Top of Material for this task

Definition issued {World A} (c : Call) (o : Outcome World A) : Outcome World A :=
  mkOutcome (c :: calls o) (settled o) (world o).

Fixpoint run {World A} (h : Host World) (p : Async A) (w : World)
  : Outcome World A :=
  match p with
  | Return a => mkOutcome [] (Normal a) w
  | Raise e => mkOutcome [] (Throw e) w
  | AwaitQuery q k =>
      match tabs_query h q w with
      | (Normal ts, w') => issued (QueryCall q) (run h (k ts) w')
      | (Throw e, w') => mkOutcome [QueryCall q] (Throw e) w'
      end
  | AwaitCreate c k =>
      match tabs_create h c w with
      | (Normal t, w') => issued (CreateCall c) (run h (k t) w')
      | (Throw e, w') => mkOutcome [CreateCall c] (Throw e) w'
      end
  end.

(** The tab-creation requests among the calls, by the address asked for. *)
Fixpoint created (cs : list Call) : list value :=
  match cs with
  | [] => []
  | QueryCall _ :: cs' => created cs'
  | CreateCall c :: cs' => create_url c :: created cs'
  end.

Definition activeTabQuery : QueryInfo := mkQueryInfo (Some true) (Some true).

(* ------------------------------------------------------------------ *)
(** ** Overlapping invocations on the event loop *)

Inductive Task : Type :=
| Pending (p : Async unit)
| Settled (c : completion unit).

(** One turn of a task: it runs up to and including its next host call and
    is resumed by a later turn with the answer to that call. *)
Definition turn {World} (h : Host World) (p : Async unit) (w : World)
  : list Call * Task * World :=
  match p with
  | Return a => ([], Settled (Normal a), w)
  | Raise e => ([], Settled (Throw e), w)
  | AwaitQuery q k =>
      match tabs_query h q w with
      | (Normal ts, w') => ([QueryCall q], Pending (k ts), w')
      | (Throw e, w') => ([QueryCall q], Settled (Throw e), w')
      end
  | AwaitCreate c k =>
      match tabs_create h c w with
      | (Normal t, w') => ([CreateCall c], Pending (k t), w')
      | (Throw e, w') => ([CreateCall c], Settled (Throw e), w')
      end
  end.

Bottom of Material for this task
Top of Material for this task

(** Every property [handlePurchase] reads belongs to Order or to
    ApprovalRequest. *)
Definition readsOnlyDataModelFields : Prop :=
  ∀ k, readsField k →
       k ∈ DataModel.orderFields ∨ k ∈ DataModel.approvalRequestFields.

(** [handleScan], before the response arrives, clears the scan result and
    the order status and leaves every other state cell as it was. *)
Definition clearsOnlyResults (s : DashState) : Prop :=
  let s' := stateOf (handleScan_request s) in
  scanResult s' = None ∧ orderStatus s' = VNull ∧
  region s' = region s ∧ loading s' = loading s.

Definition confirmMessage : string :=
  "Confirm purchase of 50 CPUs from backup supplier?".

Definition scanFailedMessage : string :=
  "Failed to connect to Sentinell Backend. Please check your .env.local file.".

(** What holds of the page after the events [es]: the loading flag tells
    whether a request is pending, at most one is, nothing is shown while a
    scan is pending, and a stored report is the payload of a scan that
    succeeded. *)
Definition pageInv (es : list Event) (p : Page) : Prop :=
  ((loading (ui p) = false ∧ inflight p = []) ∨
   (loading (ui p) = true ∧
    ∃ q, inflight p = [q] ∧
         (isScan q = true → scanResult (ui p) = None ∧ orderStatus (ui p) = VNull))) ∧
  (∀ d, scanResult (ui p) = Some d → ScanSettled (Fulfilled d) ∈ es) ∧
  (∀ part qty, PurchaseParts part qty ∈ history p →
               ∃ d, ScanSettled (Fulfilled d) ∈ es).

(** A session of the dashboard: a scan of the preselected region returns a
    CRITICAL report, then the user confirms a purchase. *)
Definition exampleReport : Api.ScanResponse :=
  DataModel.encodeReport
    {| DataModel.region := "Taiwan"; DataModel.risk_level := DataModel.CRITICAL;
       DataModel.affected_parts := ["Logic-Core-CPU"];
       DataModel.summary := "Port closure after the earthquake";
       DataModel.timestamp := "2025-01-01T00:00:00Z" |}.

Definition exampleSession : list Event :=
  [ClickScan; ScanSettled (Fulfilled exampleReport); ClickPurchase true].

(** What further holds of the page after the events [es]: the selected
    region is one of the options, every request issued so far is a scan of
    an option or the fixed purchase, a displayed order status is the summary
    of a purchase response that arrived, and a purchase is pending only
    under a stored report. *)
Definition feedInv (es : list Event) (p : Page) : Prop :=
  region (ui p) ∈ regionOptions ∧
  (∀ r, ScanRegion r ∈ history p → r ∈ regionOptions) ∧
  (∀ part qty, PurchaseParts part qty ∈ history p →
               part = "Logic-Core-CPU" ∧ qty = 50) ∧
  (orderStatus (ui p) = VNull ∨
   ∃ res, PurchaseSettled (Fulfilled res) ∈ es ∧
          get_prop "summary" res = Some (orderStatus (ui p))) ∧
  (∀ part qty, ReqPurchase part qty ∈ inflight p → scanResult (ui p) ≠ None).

Bottom of Material for this task

- _Activity_: For the material above, reproduce exactly the lines from the line with "((loading (ui p)" to the line with "(∀ d, scanResult", inclusive, and exclude all others.

- _Exercise response_:
  ((loading (ui p) = false ∧ inflight p = []) ∨
   (loading (ui p) = true ∧
    ∃ q, inflight p = [q] ∧
         (isScan q = true → scanResult (ui p) = None ∧ orderStatus (ui p) = VNull))) ∧
  (∀ d, scanResult (ui p) = Some d → ScanSettled (Fulfilled d) ∈ es) ∧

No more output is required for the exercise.